Azure / azure-kusto-python

Kusto client libraries for Python
MIT License
183 stars 107 forks source link

Support Arrow strings in dataframe_from_result_table #521

Closed cdeil closed 7 months ago

cdeil commented 9 months ago

Pandas now fully supports using Arrow memory and specifically Arrow strings and will make it the default in the next release: https://pandas.pydata.org/docs/whatsnew/v2.2.0.html#dedicated-string-data-type-backed-by-arrow-by-default

As mentioned in #372 we would very much appreciate memory / CPU improvements for our ADX -> pandas workloads.

Could you please add support in azure.kusto.data.helpers.dataframe_from_result_table or a new function to go efficiently ADX -> Arrow memory without needing to go via Python objects for strings?

cc @yihezkel

AsafMah commented 9 months ago

Hey, pandas 2.0 sadly requires python 3.8. Currently, we are still supporting python 3.7, so we can't make this change yet.

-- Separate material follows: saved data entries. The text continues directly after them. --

(* ===== verification/_CoqProject ===== *)
-Q . S2P
Prelude.v
SamplingParams.v
Request.v
BlockQueue.v
BlockHash.v
KVCacheManager.v
KVCacheInv.v
KVAlloc.v
KVTheorems.v
SMController.v
EncoderCache.v
Scheduler.v
SchedulerInv.v
SchedulerLoops.v
SchedulerStep.v
SchedulerUpdate.v
SchedulerTheorems.v
SchedulerTrace.v
KVConfig.v
SchedulerEncoder.v
EncoderScheduler.v
MMMapper.v
Processor.v
MMProcessing.v
MMProcMatch.v
MMProcPlace.v
MMProcExpand.v
MMProcCache.v
MMProcTheorems.v
Detokenizer.v
Utf8.v
DetokTheorems.v
OutputProcessor.v
EngineCore.v
EngineTheorems.v
LLMEngine.v
InputBatch.v
InputBatchInv.v
ModelRunner.v
RunnerInv.v
PrepareInputs.v
RunnerSample.v
RunnerSpec.v
RunnerTheorems.v
WorkerSync.v
Cluster.v
Writes.v
MRope.v
MRopeSpec.v
EncoderWorker.v
V0Sequence.v
NaiveBlocks.v
BlockManager.v
V0Interface.v
BlockStore.v
BlockTables.v
BlockAppend.v
BlockCreate.v
BlockMove.v
BlockSpaceInv.v
BlockSpaceOps.v
BlockSpaceTheorems.v
Evictor.v
PrefixCaching.v
PrefixInv.v
PrefixSteps.v
PrefixTheorems.v
PrefixLookup.v
V0Scheduler.v
V0Engine.v
V0Contract.v
V0SchedInv.v
V0SchedOps.v
V0SchedLoops.v
V0SchedPrefill.v
V0SchedPriority.v
V0SchedStep.v
V0EngineInv.v
V0Requests.v
V0Theorems.v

When we will remove support for 3.7 we can progress with this.

cdeil commented 9 months ago

Do you have an ETA for dropping Python 3.7 support?

AsafMah commented 7 months ago

Hey, we will add support for pandas' arrow strings in the next version, due this or next week. Re-writing the internals to be more effcient, potentially using arrows - is something we want to head towards, but don't have a timeline yet.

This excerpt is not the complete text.